Saved data entries

□ □ □

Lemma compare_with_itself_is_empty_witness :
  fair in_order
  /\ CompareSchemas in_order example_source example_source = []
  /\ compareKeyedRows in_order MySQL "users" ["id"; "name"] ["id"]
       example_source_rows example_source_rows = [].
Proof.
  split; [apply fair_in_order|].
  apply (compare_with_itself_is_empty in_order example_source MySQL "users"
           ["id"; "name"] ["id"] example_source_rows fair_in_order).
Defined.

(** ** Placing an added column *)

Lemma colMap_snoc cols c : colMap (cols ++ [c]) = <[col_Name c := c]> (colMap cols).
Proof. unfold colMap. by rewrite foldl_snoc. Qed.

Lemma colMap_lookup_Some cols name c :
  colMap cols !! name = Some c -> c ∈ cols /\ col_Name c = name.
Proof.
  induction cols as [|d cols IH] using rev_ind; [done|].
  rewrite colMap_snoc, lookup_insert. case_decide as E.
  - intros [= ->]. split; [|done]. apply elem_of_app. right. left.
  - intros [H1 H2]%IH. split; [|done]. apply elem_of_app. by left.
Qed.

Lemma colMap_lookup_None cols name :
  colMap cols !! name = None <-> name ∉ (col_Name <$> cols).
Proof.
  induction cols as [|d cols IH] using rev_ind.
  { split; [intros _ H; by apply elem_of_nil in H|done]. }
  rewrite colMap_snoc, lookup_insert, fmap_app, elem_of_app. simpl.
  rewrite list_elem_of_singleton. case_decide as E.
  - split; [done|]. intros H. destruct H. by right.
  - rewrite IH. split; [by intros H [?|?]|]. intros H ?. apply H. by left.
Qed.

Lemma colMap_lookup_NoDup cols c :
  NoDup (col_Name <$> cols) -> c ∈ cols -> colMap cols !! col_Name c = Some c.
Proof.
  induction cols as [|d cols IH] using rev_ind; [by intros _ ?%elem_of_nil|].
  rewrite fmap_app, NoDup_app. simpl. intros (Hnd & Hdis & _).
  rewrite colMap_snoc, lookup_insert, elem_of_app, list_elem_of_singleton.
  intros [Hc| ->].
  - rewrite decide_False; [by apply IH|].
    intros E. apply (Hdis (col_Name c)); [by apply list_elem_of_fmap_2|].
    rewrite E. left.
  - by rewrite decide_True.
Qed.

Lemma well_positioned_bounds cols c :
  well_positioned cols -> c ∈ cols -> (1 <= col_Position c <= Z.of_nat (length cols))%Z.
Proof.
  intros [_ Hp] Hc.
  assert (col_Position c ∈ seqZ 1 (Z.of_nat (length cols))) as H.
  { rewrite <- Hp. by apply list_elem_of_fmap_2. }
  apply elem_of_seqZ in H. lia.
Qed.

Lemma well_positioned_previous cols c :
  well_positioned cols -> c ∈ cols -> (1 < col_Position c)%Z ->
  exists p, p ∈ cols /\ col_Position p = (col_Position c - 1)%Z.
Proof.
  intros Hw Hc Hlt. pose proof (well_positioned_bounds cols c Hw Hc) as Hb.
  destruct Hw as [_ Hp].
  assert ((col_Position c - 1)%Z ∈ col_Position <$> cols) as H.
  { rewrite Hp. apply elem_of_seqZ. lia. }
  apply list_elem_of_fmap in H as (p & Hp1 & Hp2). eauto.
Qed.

□ □ □

EXERCISE
Restate the records above word for word, omitting nothing.

THE ANSWER
Lemma compare_with_itself_is_empty_witness :
  fair in_order
  /\ CompareSchemas in_order example_source example_source = []
  /\ compareKeyedRows in_order MySQL "users" ["id"; "name"] ["id"]
       example_source_rows example_source_rows = [].
Proof.
  split; [apply fair_in_order|].
  apply (compare_with_itself_is_empty in_order example_source MySQL "users"
           ["id"; "name"] ["id"] example_source_rows fair_in_order).
Defined.

(** ** Placing an added column *)

Lemma colMap_snoc cols c : colMap (cols ++ [c]) = <[col_Name c := c]> (colMap cols).
Proof. unfold colMap. by rewrite foldl_snoc. Qed.

Lemma colMap_lookup_Some cols name c :
  colMap cols !! name = Some c -> c ∈ cols /\ col_Name c = name.
Proof.
  induction cols as [|d cols IH] using rev_ind; [done|].
  rewrite colMap_snoc, lookup_insert. case_decide as E.
  - intros [= ->]. split; [|done]. apply elem_of_app. right. left.
  - intros [H1 H2]%IH. split; [|done]. apply elem_of_app. by left.
Qed.

Lemma colMap_lookup_None cols name :
  colMap cols !! name = None <-> name ∉ (col_Name <$> cols).
Proof.
  induction cols as [|d cols IH] using rev_ind.
  { split; [intros _ H; by apply elem_of_nil in H|done]. }
  rewrite colMap_snoc, lookup_insert, fmap_app, elem_of_app. simpl.
  rewrite list_elem_of_singleton. case_decide as E.
  - split; [done|]. intros H. destruct H. by right.
  - rewrite IH. split; [by intros H [?|?]|]. intros H ?. apply H. by left.
Qed.

Lemma colMap_lookup_NoDup cols c :
  NoDup (col_Name <$> cols) -> c ∈ cols -> colMap cols !! col_Name c = Some c.
Proof.
  induction cols as [|d cols IH] using rev_ind; [by intros _ ?%elem_of_nil|].
  rewrite fmap_app, NoDup_app. simpl. intros (Hnd & Hdis & _).
  rewrite colMap_snoc, lookup_insert, elem_of_app, list_elem_of_singleton.
  intros [Hc| ->].
  - rewrite decide_False; [by apply IH|].
    intros E. apply (Hdis (col_Name c)); [by apply list_elem_of_fmap_2|].
    rewrite E. left.
  - by rewrite decide_True.
Qed.

Lemma well_positioned_bounds cols c :
  well_positioned cols -> c ∈ cols -> (1 <= col_Position c <= Z.of_nat (length cols))%Z.
Proof.
  intros [_ Hp] Hc.
  assert (col_Position c ∈ seqZ 1 (Z.of_nat (length cols))) as H.
  { rewrite <- Hp. by apply list_elem_of_fmap_2. }
  apply elem_of_seqZ in H. lia.
Qed.

Lemma well_positioned_previous cols c :
  well_positioned cols -> c ∈ cols -> (1 < col_Position c)%Z ->
  exists p, p ∈ cols /\ col_Position p = (col_Position c - 1)%Z.
Proof.
  intros Hw Hc Hlt. pose proof (well_positioned_bounds cols c Hw Hc) as Hb.
  destruct Hw as [_ Hp].
  assert ((col_Position c - 1)%Z ∈ col_Position <$> cols) as H.
  { rewrite Hp. apply elem_of_seqZ. lia. }
  apply list_elem_of_fmap in H as (p & Hp1 & Hp2). eauto.
Qed.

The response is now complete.